Sejumlah tokoh menilai, jika merujuk pada kontribusi nyata dalam pembangunan dan keberhasilan menekan inflasi serta menjaga keamanan dalam negeri pada masa-masa awal kepemimpinannya, Soeharto memiliki dasar yang kuat untuk dipertimbangkan sebagai Pahlawan Nasional. Menurut mereka, penghargaan tersebut merupakan bentuk apresiasi negara atas jasa yang telah diberikan, terutama dalam membangun fondasi ekonomi dan pemerintahan yang relatif stabil setelah masa transisi politik.
Wakil Ketua Umum Partai Golkar Idrus Marham menekankan pentingnya menghormati Keppres Nomor 116/TK/Tahun 2025 tentang Penganugerahan Gelar Pahlawan Nasional. Idrus berpendapat, keputusan negara tidak seharusnya ditanggapi dengan emosi alias dendam politik yang dapat memecah belah masyarakat.
“Keputusan Presiden sudah keluar dan menetapkan Pak Soeharto. Mari kita hormati kebijakan ini dan fokus pada bagaimana program-program pembangunan kita laksanakan bersama,” ujar Idrus.
Idrus mengingatkan Indonesia sebagai bangsa besar yang majemuk membutuhkan stabilitas. Karena itu, ia menilai perdebatan yang dipenuhi kebencian hanya akan merusak kohesi sosial.
“Kalau kita merespons kebijakan ini hanya dengan ketidaksukaan, kebencian atau kepentingan politik, tentu masing-masing pihak hanya akan mengedepankan narasi yang menjadi pembenaran terhadap keinginannya,” ujar Idrus.
Idrus menambahkan, jangan larut dalam perdebatan yang tidak membangun, bahkan merusak kesatuan dan persatuan.
“Kita ini sesama anak bangsa, satu keluarga besar yang menjadi penghuni dan pemilik rumah besar Indonesia. Mari kita semua bersama merawat rumah besar ini atas dasar nilai-nilai kekeluargaan, kegotong royongan dan kebersamaan, kekitaan,” tegas Idrus.
Idrus mengatakan, setiap presiden sebagai manusia memiliki kelebihan dan kekurangan, termasuk Soeharto. Ia mendorong publik untuk belajar dari catatan sejarah dan menatap ke depan.
“Kekurangan Pak Harto jangan kita lanjutkan, kelebihannya mari kita teruskan. Begitu pula Bung Karno, Habibie, Gus Dur, Megawati, SBY, dan Jokowi, semua manusia tidak ada yang paripurna,” tutur Idris.
Idris juga menyinggung perlunya ruang maaf dan evaluasi rasional.

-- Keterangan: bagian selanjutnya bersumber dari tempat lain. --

(** A successful run of the loop body for one item, in a run that
    started in the closed store of [wb]. *)
Lemma process_item_ok model src tgt wb la outs item w w' :
  closed (heap wb) → heap_extends (heap wb) (heap w) →
  val_in (heap wb) item →
  heap w !! la = Some (OList outs) →
  process_item model src tgt (VRef la) item w = (Ok tt, w') →
  ∃ out k,
    heap w' !! la = Some (OList (outs ++ [out]))
    ∧ item_rel model src tgt wb la (heap w') (stdout w') item out
    ∧ item_count wb item k
    ∧ (pbar w' = Tqdm (tq_total (pbar w)) (tq_n (pbar w) + k)).
Proof.
  intros Hc Hext Hitem Hla H. unfold process_item in H.
  apply bind_ok_inv in H as (has & w1 & Hhas & H).
  pose proof (contains_reads _ _ _ _ _ Hhas) as [-> _].
  destruct has.
  - apply bind_ok_inv in H as (conv & w1 & Hget & H).
    pose proof (getitem_reads _ _ _ _ _ Hget) as [-> _].
    apply getitem_ok in Hget as (li & d & -> & Hd & Hconv).
    simpl in Hitem. destruct Hext as [L F]. rewrite F in Hd by done.
    pose proof (closed_lookup _ _ _ Hc Hd) as Hobj. simpl in Hobj.
    assert (Hcv : val_in (heap wb) conv).
    { clear -Hobj Hconv. induction Hobj as [|[k v] d Hv Hd IH]; [done|].
      simpl in Hconv. destruct (decide (k = key_conversations)); [|by apply IH].
      by injection Hconv as <-. }
    apply bind_ok_inv in H as (tc & w1 & Htc & H).
    pose proof (translate_conversation_any _ _ _ _ _ _ _ _ Htc)
      as (F1 & S1 & Fi1 & B1).
    apply heap_frame_extends in F1 as [L1 F1]; [|done].
    apply (translate_conversation_ok _ _ _ _ _ wb) in Htc; [|done..].
    destruct Htc as (msgs & mouts & Hiter & -> & Hlt & Hall & Hp).
    apply bind_ok_inv in H as (new & w2 & Hcopy & H).
    apply copy_method_inv in Hcopy
      as [(? & o & [= <-] & Hli & [= ->] & ->)|(? & [=] & _)].
    rewrite F1, F in Hli by lia. assert (o = ODict d) as -> by congruence.
    apply bind_ok_inv in H as ([] & w3 & Hset & H).
    apply setitem_inv in Hset
      as [(? & d0 & [= <-] & Hd0 & _ & ->)|(? & [=] & _)].
    simpl in Hd0. rewrite list_lookup_middle in Hd0 by done.
    injection Hd0 as <-.
    apply append_inv in H
      as [(? & outs' & [= <-] & Hla' & _ & ->)|(? & [=] & _)].
    simpl in Hla'. rewrite insert_snoc in Hla'.
    pose proof (lookup_lt_Some _ _ _ Hla) as Hlt_la.
    rewrite lookup_app_l, F1 in Hla' by lia.
    assert (outs' = outs) as -> by congruence.
    exists (VRef (length (heap w1))), (length msgs). simpl.
    rewrite insert_snoc. split_and!.
    + apply list_lookup_insert_eq. rewrite length_app. lia.
    + exists li, d. split_and!; try done. rewrite Hconv.
      exists msgs, (length (heap w1)), (length (heap w)), mouts.
      split_and!; try done; try lia.
      * rewrite list_lookup_insert_ne by lia. by rewrite list_lookup_middle.
      * rewrite list_lookup_insert_ne by lia.
        rewrite lookup_app_l by (by eapply lookup_lt_Some). done.
      * eapply (msg_rels_frame _ _ _ _ la la); [done| |].
        -- apply heap_frame_store, heap_frame_alloc, heap_frame_refl.
        -- eapply msg_rels_bound; [|exact Hall]. lia.
    + exists li, d. split_and!; try done. rewrite Hconv.
      by eapply len_iter.
    + done.
  - apply bind_ok_inv in H as (id & w1 & Hget & H).
    pose proof (get_method_reads _ _ _ _ _ _ Hget) as [-> _].
    apply get_method_ok in Hget as (li & d & -> & Hd & ->).
    rewrite (contains_dict _ _ _ _ Hd) in Hhas. injection Hhas as Hhas.
    rewrite dict_has_get in Hhas.
    destruct (dict_get d key_conversations) eqn:Hconv; [done|].
    simpl in Hitem. destruct Hext as [L F]. rewrite F in Hd by done.
    apply bind_ok_inv in H as ([] & w1 & [= <-] & H).
    apply append_inv in H
      as [(? & outs' & [= <-] & Hla' & _ & ->)|(? & [=] & _)].
    simpl in Hla'. assert (outs' = outs) as -> by congruence.
    exists (VRef li), 0. simpl. split_and!.
    + apply list_lookup_insert_eq. by eapply lookup_lt_Some.
    + exists li, d. split_and!; try done. rewrite Hconv. split; [done|].
      apply elem_of_app. right. by left.
    + exists li, d. split_and!; try done. by rewrite Hconv.
    + rewrite Nat.add_0_r. by destruct (pbar w).
Qed.

(** ** [process_file] *)

Lemma len_base (w wb : world) v k w' :
  heap_extends (heap wb) (heap w) → val_in (heap wb) v →
  len v w = (Ok k, w') → len v wb = (Ok k, wb).
Proof.
  intros Hext Hin. destruct v as [| | | |s|l]; try done.
  - by intros [= <- <-].
  - simpl in Hin. unfold len. intros H.
    apply bind_ok_inv in H as (o & w1 & Hd & H).
    erewrite bind_ok by (by eapply deref_base).
    by destruct o; injection H as <- <-.
Qed.

Lemma dict_get_valid h d k v :
  Forall (λ kv, val_in h kv.2) d → dict_get d k = Some v → val_in h v.
Proof.
  induction 1 as [|[k' v'] d Hv Hd IH]; [done|]. simpl.
  destruct (decide (k' = k)); [|done]. by intros [= <-].
Qed.

Lemma total_messages_of_any lx items w r w' :
  total_messages_of items w = (r, w') → step_rel lx w r w'.
Proof.
  revert w r w'. induction items as [|item items IH]; intros w r w'.
  - intros [= <- <-]. by apply step_rel_refl.
  - simpl.
    apply step_rel_bind; [intros ??; apply alloc_step_rel|]. intros d w1 _.
    apply step_rel_bind; [intros ??; apply step_rel_reads, get_method_reads|].
    intros c w2 _.
    apply step_rel_bind; [intros ??; apply step_rel_reads, len_reads|].
    intros k w3 _.
    apply step_rel_bind; [intros ??; apply IH|].
    intros s w4 _ [= <- <-]. by apply step_rel_refl.
Qed.

Lemma total_messages_of_ok wb items w t w' :
  closed (heap wb) → heap_extends (heap wb) (heap w) →
  Forall (val_in (heap wb)) items →
  total_messages_of items w = (Ok t, w') →
  ∃ ks, Forall2 (item_count wb) items ks ∧ t = sum_list ks.
Proof.
  intros Hc. revert w t w'.
  induction items as [|item items IH]; intros w t w' Hext Hitems H.
  - injection H as <- <-. exists []. by split; [constructor|].
  - inversion Hitems as [|?? Hitem Hitems']; subst. simpl in H.
    apply bind_ok_inv in H as (dflt & w1 & [= <- <-] & H).
    apply bind_ok_inv in H as (c & w1 & Hget & H).
    pose proof (get_method_reads _ _ _ _ _ _ Hget) as [-> _].
    apply get_method_ok in Hget as (li & d & -> & Hd & ->).
    simpl in Hitem, Hd. destruct Hext as [L F].
    rewrite lookup_app_l, F in Hd by lia.
    apply bind_ok_inv in H as (k & w1 & Hlen & H).
    pose proof (len_reads _ _ _ _ Hlen) as [-> _].
    apply bind_ok_inv in H as (s & w1 & Hrest & [= <- <-]).
    assert (Hext1 : heap_extends (heap wb) (heap w ++ [OList []])).
    { eapply heap_extends_trans; [by split|]. apply heap_extends_alloc. }
    apply IH in Hrest as (ks & Hks & ->); [|done..].
    exists (k :: ks). split; [|done]. constructor; [|done].
    exists li, d. split_and!; try done.
    destruct (dict_get d key_conversations) as [conv|] eqn:Hconv; simpl in Hlen.
    + eapply (len_base (set_heap (heap w ++ [OList []]) w)); [exact Hext1| |exact Hlen].
      eapply dict_get_valid; [|done]. by eapply (closed_lookup _ _ (ODict d)).
    + unfold len, deref, mbind, M_bind in Hlen. simpl in Hlen.
      rewrite list_lookup_middle in Hlen by done. by injection Hlen as <-.
Qed.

“Ada institusi pertobatan dan ada institusi pemaafan. Kita sebagai anak bangsa harus melihat persoalan ini dengan hati jernih,” kata Idrus.
Partai Golkar meminta agar perbedaan pendapat terkait penetapan gelar pahlawan bagi Soeharto disampaikan secara konstruktif. Idrus menegaskan bahwa momentum ini sebaiknya dijadikan kesempatan untuk mengevaluasi perjalanan reformasi dan memperbaiki kekurangan.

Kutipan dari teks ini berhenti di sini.